Bank account money is the same as casino chips



Many people think that the 10,000 yen bill and the 10,000 yen in the bank account are the same, just different in shape, and that digital money is nothing more than an easy-to-use version of cash. I think. In this way, believing that cash and other things are ``just different forms of money with the same value'' is ``OTOMI (One-Type-Of-Money-Illusion). It's an illusion,' said former financial broker Brett Scott.

The Casino-Chip Society - by Brett Scott

https://brettscott.substack.com/p/casino-chip-cashless-society

When a person puts cash in a bank, they get a 'bank deposit,' which represents money in their account. Many people think that 'bank deposits are cash in the bank', but there is actually no cash equivalent to bank deposits.

Scott compares 'cash' and other forms to casino chips. Suppose Mr. A entered the casino with 10,000 yen in cash and converted it into chips. Then, there will be two types of '10,000 yen that went to the casino' and 'chips issued by the casino', but the important point is that Mr. A no longer has cash. Chips are just 'notes of credit', and the casino system is such that you can only get cash back by cashing back the credits.



Now, let's say a casino decides to digitize its operations. Suppose a casino deposits customer money into customer accounts on its database and distributes digital chips through a dedicated app or through a digital device such as a smartwatch. Nevertheless, a digital chip is still a chip, just an IOU. You can apply this idea to the money in your bank account. The money in your bank account is a “digital chip”.

Mr. Scott divides the form of money into two types and explains that we always use two types of money. The two types are 'cash' and 'tip', and the tip refers to money transferred to a bank account. A tip is just an IOU to access cash.

However, many people lump the two together as 'money,' Scott points out. Scott said, ``People at OTOMI often think that going cashless is ``a type of money that has evolved into another kind of money.'' However, going cashless is physically It's like cash being overrun by bank-issued digital chips.'



Also, if cash is the first layer and digital chips that can be converted into cash are the second layer, then there is the concept of the third layer that can be converted to digital chips.
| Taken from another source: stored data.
Lemma f32_of_Z_minus_one_opp : F32.of_Z (-1) = SFopp (F32.of_Z 1).
Proof. rewrite f32_of_Z_one, f32_of_Z_minus_one. reflexivity. Qed.

Lemma clamp_to_i32_opp x :
  (if RANGE_MAX <? F32.to_i32 (SFopp x) then ROk RANGE_MAX
   else if F32.to_i32 (SFopp x) <? RANGE_MIN then ROk RANGE_MIN
   else ROk (F32.to_i32 (SFopp x)))
  = match (if RANGE_MAX <? F32.to_i32 x then ROk RANGE_MAX
           else if F32.to_i32 x <? RANGE_MIN then ROk RANGE_MIN
           else ROk (F32.to_i32 x)) with
    | ROk v => ROk (- v)
    | RErr e => RErr e
    | RPanic p => RPanic p
    end.
Proof.
  unfold RANGE_MAX, RANGE_MIN.
  destruct x as [s|s| |s m e]; cbn [SFopp F32.to_i32].
  - reflexivity.
  - change (min_value i32) with (-2147483648). change (max_value i32) with 2147483647.
    destruct s; reflexivity.
  - reflexivity.
  - change (min_value i32) with (-2147483648). change (max_value i32) with 2147483647.
    set (a := if 0 <=? e then Z.pos m * 2 ^ e else Z.pos m / 2 ^ (- e)).
    destruct s; cbn [negb].
    all: repeat match goal with |- context [?u <? ?w] => destruct (Z.ltb_spec u w) end.
    all: first [ f_equal; lia | lia ].
Qed.

(** X12: [ratio_to_value] is odd: negating the ratio negates the value, and a
    ratio is rejected exactly when its negation is. *)
Theorem ratio_to_value_neg (r : F32.f32) :
  ratio_to_value (F32.neg r) =
  match ratio_to_value r with
  | ROk v => ROk (- v)
  | RErr e => RErr e
  | RPanic p => RPanic p
  end.
Proof.
  unfold ratio_to_value, F32.le, F32.mul, F32.neg.
  rewrite f32_of_Z_minus_one_opp, SFleb_opp.
  rewrite (SFleb_opp_l r (F32.of_Z 1)), (andb_comm (SFleb r _)).
  destruct (SFleb (SFopp (F32.of_Z 1)) r && SFleb r (F32.of_Z 1)); cbn [negb].
  - rewrite SFmul_opp_l. apply clamp_to_i32_opp.
  - reflexivity.
Qed.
For example, theme park medals and coins that can be purchased with digital chips, money transferred to cashless payment services such as PayPal, etc. Virtual currency is also essentially considered a third layer.
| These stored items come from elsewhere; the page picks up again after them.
Lemma contains_keywords_longer_string_witness :
  contains_keywords "bank" ["bank"; "economy"] = true
  /\ contains_keywords "central bank news" ["bank"; "economy"] = true.
Proof.
  split; [reflexivity|].
  apply (contains_keywords_longer_string "bank" "central " " news"
           ["bank"; "economy"]).
  reflexivity.
Defined.


Lemma positive_cap_keeps_first_matches_witness :
  1 <= 2
  /\ get_filtered_titles Sample.lower Sample.five_articles ["bank"] 2
     = firstn 2 (all_matching_titles Sample.lower Sample.five_articles
                   ["bank"]).
Proof.
  split; [lia|].
  apply (positive_cap_keeps_first_matches Sample.lower Sample.five_articles
           ["bank"] 2).
  lia.
Defined.

Lemma filtered_length_is_min_witness :
  1 <= 10
  /\ len (get_filtered_titles Sample.lower Sample.five_articles ["bank"] 10)
     = Z.min 10
         (len (all_matching_titles Sample.lower Sample.five_articles
                 ["bank"])).
Proof.
  split; [lia|].
  apply (filtered_length_is_min Sample.lower Sample.five_articles
           ["bank"] 10).
  lia.
Defined.

Lemma cap_not_reached_returns_all_witness :
  len (all_matching_titles Sample.lower Sample.three_headlines
         ["bank"; "economy"]) <= 10
  /\ get_filtered_titles Sample.lower Sample.three_headlines
       ["bank"; "economy"] 10
     = all_matching_titles Sample.lower Sample.three_headlines
         ["bank"; "economy"].
Proof.
  assert (H : len (all_matching_titles Sample.lower Sample.three_headlines
                     ["bank"; "economy"]) <= 10)
    by (vm_compute; discriminate).
  split; [exact H|].
  apply (cap_not_reached_returns_all Sample.lower Sample.three_headlines
           ["bank"; "economy"] 10); [lia | exact H].
Defined.

Lemma larger_cap_extends_result_witness :
  get_filtered_titles Sample.lower Sample.five_articles ["bank"] 2
  = firstn 2
      (get_filtered_titles Sample.lower Sample.five_articles ["bank"] 3).
Proof.
  apply (larger_cap_extends_result Sample.lower Sample.five_articles
           ["bank"] 2 3); lia.
Defined.

Lemma filtered_title_has_an_article_witness :
  exists article,
    In article (find_all "article" Sample.five_articles)
    /\ get_title Sample.lower article "h4" = Some "central bank".
Proof.
  apply (filtered_title_has_an_article Sample.lower Sample.five_articles
           ["bank"] 50 "central bank").
  vm_compute. right. right. left. reflexivity.
Defined.

Lemma no_heading_no_title_witness :
  get_filtered_titles Sample.lower
    (Sample.page [Sample.bare_article; Sample.bare_article]) ["story"] 0
  = [].
Proof.
  apply (no_heading_no_title Sample.lower
           (Sample.page [Sample.bare_article; Sample.bare_article])
           ["story"] 0).
  intros article [<- | [<- | []]]; reflexivity.
Defined.

Lemma keyword_order_is_irrelevant_witness :
  get_filtered_titles Sample.lower Sample.three_headlines
    ["bank"; "economy"] 1
  = get_filtered_titles Sample.lower Sample.three_headlines
      ["economy"; "bank"; "economy"] 1.
Proof.
  apply (keyword_order_is_irrelevant Sample.lower Sample.three_headlines
           ["bank"; "economy"] ["economy"; "bank"; "economy"] 1).
  intros k. cbn. intuition.
Defined.

Lemma articles_after_cutoff_are_ignored_witness :
  get_filtered_titles Sample.lower Sample.two_banks ["bank"] 1
  = get_filtered_titles Sample.lower
      (Sample.page [Sample.article "bank"; Sample.bare_article;
                    Sample.article "Economy"]) ["bank"] 1.
Proof.
  apply (articles_after_cutoff_are_ignored Sample.lower Sample.two_banks
           (Sample.page [Sample.article "bank"; Sample.bare_article;
                         Sample.article "Economy"])
           [Sample.article "bank"] [Sample.article "bank bank"]
           [Sample.bare_article; Sample.article "Economy"] ["bank"] 1).
  - reflexivity.
  - reflexivity.
  - lia.
  - vm_compute. discriminate.
Defined.


Lemma counts_add_up_to_titles_witness :
  exists titles word_count tr',
    scrape_and_analyze Sample.lower Sample.fetch_ok
      (Sample.parse_as Sample.three_headlines) Sample.url
      ["bank"; "crisis"; "economy"] 10 []
    = (Ok (titles, word_count), tr')
    /\ len titles <= total (Dict.values word_count).
Proof.
  exact (counts_add_up_to_titles Sample.lower Sample.fetch_ok
           (Sample.parse_as Sample.three_headlines) Sample.url Sample.markup
           Sample.three_headlines ["bank"; "crisis"; "economy"] 10 []
           eq_refl eq_refl).
Defined.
Scott explains that understanding these differences makes it easier to understand discussions about money. For example, in today's cashless society, we can see that there are organizations that want to maintain cash (first layer) and those that want to maintain digital chips (second layer). Banks in particular have been trying to push the second tier for a long time, but in response to the people's desire to keep the first tier, they are about to issue a new money called Central Bank Digital Currency (CBDC) . Regarding this, Scott said, ``Banks dominate the second layer system, but in the future, CBDC, which will be the virtual first layer, and stablecoins linked to legal currencies, etc. There is a possibility that it will be crushed by being sandwiched between the third layers such as.